Louis s'entoura d'hommes de mérite et qu'il prit exclusivement parmi les Hollandais. Il commença par faire subir quelques changements à divers points secondaires de la constitution qu'il avait adoptée, puis il se mit à étudier la situation des affaires. Cette étude lui révéla le déplorable état du trésor et de l'administration des digues, l'incohérence des lois judiciaires, la faiblesse de l'armée. Seule, la marine était dans d'assez bonnes conditions. Elle avait deux flottilles, l'une pour la garde des côtes et des ports, l'autre en station à Boulogne-sur-Mer. Le Helder, Amsterdam, Rotterdam possédaient de beaux vaisseaux et de bons officiers pour les commander. L'exercice des cultes était libre, mais l'État salariait les ministres de la religion dominante (la religion réformée) et laissait l'église catholique dans le plus profond dénuement. Ceux qui la professaient n'étaient admis dans aucun emploi public; les juifs étaient rebutés, méprisés. Le commerce languissait, les manufactures ne marchaient pas. Les universités étaient dans un état assez satisfaisant. Tel était l'état moral et matériel de la Hollande à cette époque. Le nouveau souverain ne perdit pas un instant pour porter remède au mal, autant que cela était en son pouvoir. Afin d'alléger les finances, il sollicita de l'empereur le renvoi des troupes françaises et la diminution des armements maritimes, écrivant qu'il abdiquerait si la France ne s'acquittait pas vis-à-vis de la Hollande, et si les troupes de Napoléon restaient plus longtemps à la solde de son royaume. L'empereur mécontent accéda néanmoins aux vœux de son frère, moins peut-être pour lui être agréable que pour augmenter ses forces en Allemagne. On touchait à la guerre avec la Prusse. Louis sentit la nécessité d'organiser son armée pour pouvoir, à toute éventualité, se suffire à lui-même. Bientôt la guerre étant déclarée à la cour de Berlin, il forma deux corps de 15,000 hommes, le premier dont il se réserva le commandement et qu'il dirigea sur Wesel (fin de septembre 1806), le second aux ordres du général Michaud et qui fut placé au camp de Zeist. Il reçut alors de l'empereur, par M. de Turenne, des dépêches dans lesquelles son frère mettait à découvert ses vastes conceptions pour la campagne contre la Prusse. Napoléon lui disait entre autres choses:
«Vous ferez une diversion utile à Wesel, où je vous prie de réunir votre armée grossie de troupes françaises. Cette armée portera le nom d'armée du Nord. Vous ferez en sorte qu'on la croie beaucoup plus forte qu'elle ne l'est. Si les Prussiens se jettent vers la Hollande et prennent le change, ils sont perdus; s'ils ne le font pas, ils le sont encore. Tandis qu'ils croient que j'établis ma ligne d'opération parallèlement à eux et au Rhin, j'ai déjà calculé que peu d'heures après la déclaration, ils ne peuvent m'empêcher de déborder leur gauche et de porter sur elle plus de forces qu'ils ne pourront en opposer, et qu'il n'est nécessaire pour sa destruction. La ligne rompue, tous les efforts qu'ils feront pour secourir leur gauche tourneront contre eux; séparés, coupés dans leur marche, ils tomberont successivement dans mes lignes. Les résultats sont incalculables. Peut-être serai-je à Berlin avant six semaines. Mon armée est plus forte que celle des Prussiens, et quand même ils me battraient d'abord, aussitôt après ils me trouveront sur leur centre avec 100,000 hommes de troupes fraîches poursuivant mon plan, etc., etc.»

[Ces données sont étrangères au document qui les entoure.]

(* ===== verification/ModelCache.v ===== *)
(** * The model handle cache (adapteros-lora-worker/src/model_handle_cache.rs)

    One cache per worker of loaded models. Entries are protected from eviction by pins,
    limited in number and collected when stale, and by the counts of guards in use; loads
    evict oldest first until the byte budget holds. Listeners are told of loads, reuses,
    evictions and errors: the model keeps what they were told, in order. Clock readings are
    arguments. Where a method lets go of its locks, what other threads do to the cache
    meanwhile is an argument, made of the critical sections [section]; metrics, logging and the lock file between processes have no
    effect on the state. *)

From S2P Require Import Prelude Hashing Ordering ModelKey.
Import ModelKey.

Local Open Scope Z.
Local Open Scope aos.

Module ModelCache.

(** ** Data *)

(** An [Arc<MLXFFIModel>] is its address. *)
Inductive ModelHandle : Type :=
| MetalHandle (bytes : list byte)
| MlxHandle (model : Z)
| CoreMLHandle.

Definition as_metal_bytes (self : ModelHandle) : result (list byte) AosError :=
  match self with
  | MetalHandle bytes => Ok bytes
  | MlxHandle _ => Err (Internal "Expected Metal handle, got MLX")
  | CoreMLHandle => Err (Internal "Expected Metal handle, got CoreML")
  end.

Definition as_mlx_model (self : ModelHandle) : result Z AosError :=
  match self with
  | MlxHandle model => Ok model
  | MetalHandle _ => Err (Internal "Expected MLX handle, got Metal")
  | CoreMLHandle => Err (Internal "Expected MLX handle, got CoreML")
  end.

Definition is_coreml (self : ModelHandle) : bool :=
  match self with CoreMLHandle => true | _ => false end.

Definition variant_name (self : ModelHandle) : string :=
  match self with MetalHandle _ => "Metal" | MlxHandle _ => "Mlx" | CoreMLHandle => "CoreML" end.

Record CachedModelEntry : Type := mkEntry {
  handle : ModelHandle;
  loaded_at : Z;
  access_count : Z;
  memory_bytes : Z;
}.

Record CacheStats : Type := mkStats {
  hits : Z;
  misses : Z;
  evictions : Z;
  total_memory_bytes : Z;
  eviction_skip_pinned_count : Z;
  eviction_skip_active_count : Z;
  stale_pin_gc_count : Z;
}.

Inductive PinConflictMode : Type := Shadow | Enforce.

Record BaseModelPinState : Type := mkPinState {
  enabled : bool;
  budget_bytes : option Z;
  model_id : option string;
  base_model_key : option ModelKey;
  load_count : Z;
  evict_count : Z;
  conflict_mode : PinConflictMode;
}.

(** What a [CacheEventListener] is told. *)
Inductive CacheEvent : Type :=
| on_load (key : ModelKey) (memory_bytes : Z)
| on_reuse (key : ModelKey)
| on_evict (key : ModelKey)
| on_error (key : ModelKey) (error : AosError).

(** [listeners] holds the keys with a listener, [events] what the listeners were told. *)
Record ModelHandleCache : Type := mkCache {
  cache : gmap ModelKey CachedModelEntry;
  active_counts : gmap ModelKey Z;
  max_memory_bytes : Z;
  stats : CacheStats;
  pinned_keys : gset ModelKey;
  pinned_timestamps : gmap ModelKey Z;
  listeners : gset ModelKey;
  max_pinned_entries : nat;
  base_model_pin : BaseModelPinState;
  events : list CacheEvent;
}.

Definition set_cache m (c : ModelHandleCache) := mkCache m (active_counts c) (max_memory_bytes c)
  (stats c) (pinned_keys c) (pinned_timestamps c) (listeners c) (max_pinned_entries c) (base_model_pin c) (events c).
Definition set_active a (c : ModelHandleCache) := mkCache (cache c) a (max_memory_bytes c)
  (stats c) (pinned_keys c) (pinned_timestamps c) (listeners c) (max_pinned_entries c) (base_model_pin c) (events c).
Definition set_stats s (c : ModelHandleCache) := mkCache (cache c) (active_counts c) (max_memory_bytes c)
  s (pinned_keys c) (pinned_timestamps c) (listeners c) (max_pinned_entries c) (base_model_pin c) (events c).
Definition set_pins p t (c : ModelHandleCache) := mkCache (cache c) (active_counts c) (max_memory_bytes c)
  (stats c) p t (listeners c) (max_pinned_entries c) (base_model_pin c) (events c).
Definition set_listeners l (c : ModelHandleCache) := mkCache (cache c) (active_counts c) (max_memory_bytes c)
  (stats c) (pinned_keys c) (pinned_timestamps c) l (max_pinned_entries c) (base_model_pin c) (events c).
Definition set_max_pinned n (c : ModelHandleCache) := mkCache (cache c) (active_counts c) (max_memory_bytes c)
  (stats c) (pinned_keys c) (pinned_timestamps c) (listeners c) n (base_model_pin c) (events c).
Definition set_base b (c : ModelHandleCache) := mkCache (cache c) (active_counts c) (max_memory_bytes c)
  (stats c) (pinned_keys c) (pinned_timestamps c) (listeners c) (max_pinned_entries c) b (events c).
Definition tell e (c : ModelHandleCache) := mkCache (cache c) (active_counts c) (max_memory_bytes c)
  (stats c) (pinned_keys c) (pinned_timestamps c) (listeners c) (max_pinned_entries c) (base_model_pin c)
  (events c ++ [e]).

Definition DEFAULT_MAX_PINNED_ENTRIES : nat := 16.
Definition DEFAULT_STALE_PIN_TIMEOUT : Z := 3600.

Definition stats_default : CacheStats := mkStats 0 0 0 0 0 0 0.
Definition pin_state_default : BaseModelPinState := mkPinState false None None None 0 0 Shadow.

Definition new (max : Z) : ModelHandleCache :=
  mkCache ∅ ∅ max stats_default ∅ ∅ ∅ DEFAULT_MAX_PINNED_ENTRIES pin_state_default [].

Definition with_max_pinned_entries (limit : nat) (self : ModelHandleCache) : ModelHandleCache :=
  set_max_pinned limit self.

Definition register_listener (key : ModelKey) (self : ModelHandleCache) : ModelHandleCache :=
  set_listeners ({[key]} ∪ listeners self) self.
Definition remove_listener (key : ModelKey) (self : ModelHandleCache) : ModelHandleCache :=
  set_listeners (listeners self ∖ {[key]}) self.

Definition configure_base_model_pinning (on : bool) (budget : option Z) (model : option string)
    (mode : PinConflictMode) (self : ModelHandleCache) : ModelHandleCache :=
  set_base (mkPinState on budget model None 0 0 mode) self.

Definition set_base_model_key (key : ModelKey) (self : ModelHandleCache) : ModelHandleCache :=
  let s := base_model_pin self in
  if bool_decide (base_model_key s = Some key) then self
  else set_base (mkPinState (enabled s) (budget_bytes s) (model_id s) (Some key) 0 0 (conflict_mode s)) self.

(** ** Notifications *)

Definition record_base_model_load (key : ModelKey) (self : ModelHandleCache) : ModelHandleCache :=
  let s := base_model_pin self in
  if bool_decide (base_model_key s = Some key)
  then set_base (mkPinState (enabled s) (budget_bytes s) (model_id s) (base_model_key s)
         (u64_wrapping_add (load_count s) 1) (evict_count s) (conflict_mode s)) self
  else self.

Tout en admirant l'habile stratégie du grand capitaine, Louis reçut avec désespoir l'ordre d'amalgamer l'armée hollandaise avec l'armée française. Chaque régiment dut être embrigadé avec un régiment français, sous les ordres d'un général français; l'artillerie hollandaise, quoique agissant en dehors de l'artillerie française, reçut un commandant français; enfin Mortier, à la tête du 8e corps stationné à Mayence, fut chargé d'une expédition contre l'électeur de Cassel, avec lequel Louis vivait en très bonne intelligence, et le maréchal eut, pour le soutenir, des troupes de Hollande à portée de ses principales forces. Quoi qu'il en soit, le roi fit encore ce que désirait Napoléon; il opéra l'amalgame, laissa au camp de Zeist le général Dumonceau, nommé commandant des troupes stationnées dans le pays, et lui-même, avec le général Michaud, rejoignit l'armée française à la tête du corps directement sous ses ordres. Ce corps hollandais prit position à Wesel. Le 15 octobre, le roi se porta en Westphalie avec 20,000 hommes, 3,000 chevaux et 40 pièces attelées. Son armée avait pris le nom d'armée du Nord. Elle occupa Munster, Osnabruck, Paderborn, tandis que la division Daendels envahissait l'Ost-Frise. Au moment où les Hollandais allaient attaquer Hammeln et Nienbourg, le maréchal Mortier leur demanda de le soutenir. Le roi marcha en personne sur la Hesse, ajournant ses opérations contre les deux places fortes citées plus haut. Le 1er novembre, il était près de Cassel, lorsqu'il fut joint par un écuyer de l'électeur que le roi Louis aimait et dont il envahissait à regret le territoire. Le roi fit donner à l'électeur le conseil de rester neutre, mais Mortier était déjà à Cassel et l'électeur n'eut d'autre parti à adopter que la fuite. Louis vit le maréchal et fut stupéfait d'apprendre de sa bouche qu'il avait ordre de mettre sous son commandement tous les corps hollandais. Choqué, il revint immédiatement avec ses troupes en Hollande, envoyant un aide de camp à Berlin, à son frère, pour se plaindre et lui dire que tout allant bien, et les Hollandais n'étant plus nécessaires, il les ramenait dans leur pays. À la suite de plusieurs longues conversations qu'il eut avec le général Dupont-Chaumont, ministre de France auprès du gouvernement hollandais, il comprit que l'empereur ne considérait pas les affaires de ce pays comme terminées, et que pour lui il devait se considérer à l'armée comme un prince français.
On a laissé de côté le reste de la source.